Up until the past few years, if you wanted to find out if you were a descendant, say, of the first settlers to arrive on the Mayflower, you had to have two things: lots of time and the detective skills of Sherlock Holmes.
But that has all changed. Now, millions of people are using computer software and the Internet to open windows to the past. AOL's online advisor and author of Wired in a Week Regina Lewis appeared on The Saturday Early Show to discuss the trend in online genealogy.
It used to be that you needed to locate and then sort through mountains of paper records to compile your genealogy.
The online process is very much the same, but like so many other things the Internet has made it faster, easier and more accessible. What used to take years and dozens of trips to government agencies and local libraries, can now take weeks or months and be done from the comfort of your home.
With a few basic pieces of information, a little determination and an Internet connection, the roots to your family tree just might be waiting for you online.
Here are some Web sites for people looking to trace their roots online:
All of these sites work pretty much the same way. You'll need names of ancestors, places and dates of birth, marriages, Social Security numbers and any other information you can gather.
You will probably be deluged with information. Experts caution that you need to verify the information and data you collect to make sure it really pertains to your family, not another family that might have the same last name.
There are two kinds of information - facts and data from government sources like the Social Security Death Index and information from other people in message boards. In the latter case, the onus is on you to contact the person who posted it to verify where they got it from or to independently verify it by crosschecking it with another source or something you know to be true.
On average, compiling a comprehensive online family history will run about $40. That compares to $40 per hour for hiring a professional genealogist. Major Internet service providers like America Online and CompuServe have responded to the demand for this type of service by pulling together a lot of the best free content into a special genealogy area with genealogy message boards and groups sorted by last name.
But, by far, the biggest investment you'll make is time.
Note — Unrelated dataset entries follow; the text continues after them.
(** The SDK's numbers of the UARTs. *)
Definition uart0 : Z := 0.
Definition uart1 : Z := 1.
Definition flush_rx (channel : Z) (config : usb_uart_config_t) (i : Z) : MU unit :=
  let dma_channel := rx_channel config i in
  let dma_paired_channel := zget (dma_rx_paired_channel config) i in
  let! transfer_count := sdk (dma_transfer_count dma_channel) in
  let count_to_write := u32 (UART_RX_BUF_SIZE - transfer_count) in
  let byte_to_write := count_to_write in
  do! when ((0 <? count_to_write) && (count_to_write <? UART_RX_BUF_SIZE))
    (do! sdk (dma_transfer_count dma_paired_channel) in
     let! st := deref (rx_stream config) in
     sdk_do (xStreamBufferSendFromISR st (RxBuffer channel i) byte_to_write)) in
  do! sdk_do (dma_channel_acknowledge_irq0 dma_channel) in
  do! sdk_do (dma_channel_set_irq0_enabled dma_channel false) in
  do! sdk_do (dma_channel_abort dma_channel) in
  sdk_do (uart_set_irq_enables uart1 true false).
Definition usb_uart_timeout_callback (channel : Z) : MU bool :=
  if PLATFORM_USB_UART_INTERFACE_NUM <=? channel then ret false else
  let! config := load_config channel in
  if dma_occured config then
    do! set_dma_occured channel false in ret true
  else
    do! sdk_do (hw_write_masked [CTRL_TRIG_EN (rx_channel config 0)] 0) in
    do! sdk_do (hw_write_masked [CTRL_TRIG_EN (rx_channel config 1)] 0) in
    do! sdk_do (hw_write_masked [UARTDMACR_RXDMAE (uart config)] 0) in
    do! for_each [0; 1] (flush_rx channel config) in
    ret false.
Definition usb_uart_1_rx_interrupt : MU unit := usb_uart_rx_callback 0.
Definition usb_uart_1_timeout_interrupt : MU bool := usb_uart_timeout_callback 0.

(** ** Setting up *)
Definition zero_config : usb_uart_config_t :=
  {| dma_rx_channel := [0; 0]; dma_rx_paired_channel := [0; 0]; dma_tx_channel := 0; dma_rx_config := []; dma_tx_config := None; dma_irq := 0;
     uart := 0; uart_irq := 0; rx_callback := ""; rx_timeout_callback := ""; dma_occured := false; tx_stream := None; rx_stream := None;
     line_coding_stream := None; tx_thread := 0; serial_led := 0 |}.
Definition no_channels (c : usb_uart_config_t) : usb_uart_config_t :=
  {| dma_rx_channel := [-1; -1]; dma_rx_paired_channel := dma_rx_paired_channel c; dma_tx_channel := -1; dma_rx_config := dma_rx_config c;
     dma_tx_config := dma_tx_config c; dma_irq := dma_irq c; uart := uart c; uart_irq := uart_irq c; rx_callback := rx_callback c;
     rx_timeout_callback := rx_timeout_callback c; dma_occured := dma_occured c; tx_stream := None; rx_stream := None;
     line_coding_stream := None; tx_thread := tx_thread c; serial_led := serial_led c |}.
Definition usb_uart_init : MU unit :=
  for_each (seqZ 0 PLATFORM_USB_UART_INTERFACE_NUM) (fun i =>
    let! c := load_config i in
    do! store_config i (no_channels c) in
    do! sdk_do (memset_buffer (RxBuffer i 0)) in
    do! sdk_do (memset_buffer (RxBuffer i 1)) in
    sdk_do (memset_buffer (TxBuffer i))).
You won't go online and get instant ancestors. And doing a thorougsearch and properly crosschecking the facts is a significant - albeit extremely rewarding - undertaking. It may even be life saving.
While doing research for this segment, AOL spoke with one woman who began looking into her husband's family history about a year ago. She discovered the family had a potentially fatal blood vessel disorder that was being passed down through generations. She identified, contacted and informed her extended family members of this. Many have since been tested, and at least one has undergone corrective surgery that her doctors believe probably saved her life.